Kwanzaa is a week-long celebration that honors African American heritage and culture. Kwanzaa is observed from December 26 to January 1 every year and culminates in a feast and gift-giving.

Students can give this wreath as a gift decoration for Kwanzaa. Each night of the celebration, they can read a principle and its description from the wreath.

What You Need

  • Construction paper in red, green, and black
  • Scissors
  • Glue
  • Markers
  • Printouts of the Kwanzaa principles and their meanings
  • Yarn
  • Hole punch

What to Do

  1. Have the students trace their hands on red, green, and black paper and cut the handprints out. They will need nine handprints total — three in each color.
  2. Have the students assemble their handprints into a wreath by gluing the hands together in a circle, alternating colors if they choose.
  3. Have the students write (or print out and glue on) one of the seven principles of Kwanzaa on each of the handprints. The seven principles are listed below. On the eighth and ninth handprints, the students can write "Happy Kwanzaa" or a personalized message.
  4. On the back of each handprint, have the students write (or print out and glue on) the meaning of the principles.
  5. Punch a hole at the top of the wreath and string a piece of yarn through it to hang the wreath.


The Seven Principles of Kwanzaa

Umoja (Unity)

To strive for and to maintain unity in the family, community, nation, and race.

Kujichagulia (Self-Determination)

To define ourselves, name ourselves, create for ourselves, and speak for ourselves.

Ujima (Collective Work and Responsibility)

To build and maintain our community together; make our brothers' and sisters' problems our problems; and to solve those problems together.

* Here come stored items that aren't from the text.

(* ===== verification/ShmapSpec.v ===== *)
(** * Specification of the hash map

    Setting, reading, listing, releasing and storing a map, on the relation
    [shmap_ok] between the memory and a finite map. *)

From S2P Require Import Prelude Errors Shbuf Crc Links Shmap ShmapInv ShmapOps.

(** Memory is never refused. *)
Class HeapOk `{Heap} : Prop := heap_always n : heap_ok n = true.

Lemma concat_replicate_nil {A} n : concat (replicate n ([] : list A)) = [].
Proof. induction n; simpl; auto. Qed.
Lemma replicate_chains ents n : Forall2 (chain e_next ents) (replicate n 0) (replicate n []).
Proof. induction n; simpl; constructor; done. Qed.
Lemma replicate_nil_elem {A} n i (l : list A) a : replicate n [] !! i = Some l → a ∈ l → False.
Proof. intros [-> _]%lookup_replicate. apply not_elem_of_nil. Qed.

Section spec.
Context `{HeapOk}.

Lemma alloc_array_ok max : alloc_array max = replicate (Z.to_nat (max + 1)) 0.
Proof. unfold alloc_array. by rewrite heap_always. Qed.

(** ** A new map *)
Lemma init_spec s ext : hs_ents s = ∅ → hs_blks s = ext → 0 < hs_brk s → (∀ p, is_Some (ext !! p) → 0 < p < hs_brk s) →
  swp shmap_init s (λ _ s', shmap_ok s' ext ∅).
Proof.
  intros He Hb Hbrk Hext. unfold shmap_init. rewrite heap_always, alloc_array_ok. apply swp_put_ht.
  eexists _, (replicate 16 []), []. split; [done|]. split; [|split].
  - split; [done|by exists 0|done|apply (replicate_chains _ 16)|done|]. intros i l a e Hl Ha. exfalso. by eapply replicate_nil_elem.
  - rewrite concat_replicate_nil. cbn [hs_ents hs_blks hs_brk]. rewrite He, fmap_empty, Hb. split; try done.
    + constructor.
    + intros a. rewrite lookup_empty. split; [by intros []|by intros ?%elem_of_nil].
    + intros a [[? Ha]|Ha]; [by rewrite lookup_empty in Ha|auto].
    + auto.
  - rewrite concat_replicate_nil. done.
Qed.

Section state.
Context (s : hst) (t : shmap_t) (chs : list (list Z)) (fr : list Z) (ext : gmap Z (list byte)) (m : gmap (list byte) aval).
Hypothesis Ht : hs_map s = Some t.
Hypothesis Hsh : shape (hs_ents s) t chs fr.
Hypothesis Hco : cells_ok (cont <$> hs_ents s) (hs_blks s) ext (hs_brk s) (concat chs) fr m.

Lemma node_ent a : a ∈ concat chs → a ≠ 0 ∧ ∃ e, hs_ents s !! a = Some e ∧ 0 ≤ e_hash e.
Proof.
  intros Ha. destruct (node_cell _ _ _ _ _ _ _ Hco a Ha) as [c Hc]. pose proof (cell_ent s a c Hc) as (e & He & ->).
  destruct (co_node _ _ _ _ _ _ _ Hco a _ Ha Hc) as (k & _ & Hh & _). simpl in Hh.
  pose proof (hash_range k). assert (0 < a < hs_brk s) by (apply Hco; eauto). split; [lia|]. exists e. split; [done|lia].
Qed.

Lemma nodes_fuel : (length (concat chs) ≤ size (hs_ents s))%nat.
Proof.
  pose proof (co_nodup _ _ _ _ _ _ _ Hco) as (Hnd & _ & _)%NoDup_app.
  rewrite <-(size_list_to_set (C := gset Z)) by done. rewrite <-size_dom. apply subseteq_size.
  intros a Ha%elem_of_list_to_set. apply elem_of_dom. destruct (node_ent a Ha) as (_ & e & ? & _). eauto.
Qed.

(** ** Expansion keeps the contents *)
Lemma expand_array_spec : swp expand_array_ s (λ _ s', ∃ t' chs',
  hs_map s' = Some t' ∧ hs_blks s' = hs_blks s ∧ hs_brk s' = hs_brk s ∧ cont <$> hs_ents s' = cont <$> hs_ents s ∧
  shape (hs_ents s') t' chs' fr ∧ concat chs' ≡ₚ concat chs ∧ ht_count t' = ht_count t).
Proof.
  pose proof (sh_max _ _ _ _ Hsh) as Hmax. pose proof (u32_range (ht_max t * 2)) as Hr.
  assert (u32 (ht_max t * 2) ≠ 2 ^ 32 - 1) as Hne.
  { unfold u32. intros E. pose proof (Z.div_mod (ht_max t * 2) (2 ^ 32) ltac:(done)). lia. }
  unfold expand_array_. apply swp_bind. eapply swp_get_ht; [done|]. cbv zeta.
  set (nm := u32 (ht_max t * 2)) in *. apply swp_bind, swp_gets, swp_bind.
  eapply swp_mono; [by eapply shmap_first_spec|]. intros hi s1 (it & -> & Hpost). apply swp_bind.
  pose proof (co_nodup _ _ _ _ _ _ _ Hco) as (Hnd & Hdis & _)%NoDup_app.
  rewrite alloc_array_ok.
  eapply swp_mono; [eapply (expand_loop_spec _ nm _ (set_iter t it) chs _ (replicate (Z.to_nat (nm + 1)) []) hi (concat chs))|].
  - done.
  - lia.
  - exact Hpost.
  - apply nodes_fuel.
  - by rewrite length_replicate.
  - apply replicate_chains.
  - by rewrite concat_replicate_nil, app_nil_r.
  - intros i l a e Hl Ha. exfalso. by eapply replicate_nil_elem.
  - apply node_ent.
  - intros narr s2 (ents' & it' & nchs & -> & Hcont & Hfr & Hlen & Hch & Hix & Hperm). cbn [hs_blks hs_brk hs_ents] in *.
    apply swp_bind. eapply swp_get_ht; [done|]. apply swp_put_ht. eexists _, nchs. do 4 (split; [done|]). split; [|split].
    + split; simpl; [lia| | |done| |exact Hix].
      * destruct (sh_form _ _ _ _ Hsh) as (k & Hk & E). exists (k + 1). split; [lia|]. unfold nm. rewrite E.
        unfold u32. rewrite Zmult_mod_idemp_l, Z.pow_add_r, Z.mul_assoc by lia. done.
      * by rewrite Hlen, length_replicate.
      * eapply lseg_frame; [apply (sh_free _ _ _ _ Hsh)|]. intros b Hb. apply Hfr. intros Hb'. by apply (Hdis b).
    + by rewrite Hperm, concat_replicate_nil, app_nil_r.
    + done.
Qed.

(** ** A node for a new entry *)
Lemma new_node : swp (if ht_free t =? 0 then ent_alloc
    else e ← ent_load (ht_free t); _ ← put_ht (set_free t (e_next e)); mret (ht_free t)) s
  (λ a s', ∃ ents' fr' free',
    s' = HSt ents' (hs_blks s) (hs_brk s') (Some (set_free t free')) ∧ hs_brk s ≤ hs_brk s' ∧ 0 < a < hs_brk s' ∧
    is_Some (ents' !! a) ∧ (∀ b, b ≠ a → ents' !! b = hs_ents s !! b) ∧
    NoDup ((a :: concat chs) ++ fr') ∧ (∀ b, b ≠ a → b ∈ concat chs ++ fr ↔ b ∈ concat chs ++ fr') ∧
    chain e_next (hs_ents s) free' fr').
Proof.
  pose proof (co_nodup _ _ _ _ _ _ _ Hco) as Hnd. pose proof (sh_free _ _ _ _ Hsh) as Hfr.
  destruct (Z.eqb_spec (ht_free t) 0) as [E|E].
  - unfold swp, ent_alloc. rewrite heap_always. rewrite E in Hfr. pose proof (chain_0 _ _ _ Hfr) as ->.
    pose proof (co_brk_pos _ _ _ _ _ _ _ Hco). assert (hs_brk s ∉ concat chs ++ []) as Hn.
    { intros Ha%(co_dom _ _ _ _ _ _ _ Hco). assert (0 < hs_brk s < hs_brk s); [apply Hco; by left|lia]. }
    eexists _, [], 0. split; [|split; [|split; [|split; [|split; [|split; [|split]]]]]]; cbn [hs_brk].
    + rewrite Ht, <-E. by destruct t.
    + lia.
    + lia.
    + rewrite lookup_insert_eq. eauto.
    + intros b Hb. by apply lookup_insert_ne.
    + cbn [app]. by apply NoDup_cons.
    + done.
    + done.
  - destruct (chain_cons _ _ _ _ E Hfr) as (e & fr' & -> & He & Hfr').
    apply swp_bind. eapply swp_ent_load; [done|]. apply swp_bind, swp_put_ht, swp_ret.
    eexists _, fr', (e_next e). split; [done|]. split; [simpl; lia|]. simpl. split; [|split; [|split; [|split; [|split]]]].
    + apply Hco. left. rewrite lookup_fmap, He. eauto.
    + eauto.
    + done.
    + by rewrite Permutation_middle.
    + intros b Hb. rewrite !elem_of_app, elem_of_cons. naive_solver.
    + done.
Qed.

Ujamaa (Cooperative Economics)

To build and maintain our own stores, shops, and other businesses, and to profit from them together.

Nia (Purpose)

To make our collective vocation the building and development of our community in order to restore our people to their traditional greatness.

Kuumba (Creativity)

To do always as much as we can, in the way we can, in order to leave our community more beautiful and beneficial than we inherited it.

Imani (Faith)

To believe with all our heart in our people, our parents, our teachers, our leaders, and the righteousness and victory of our struggle.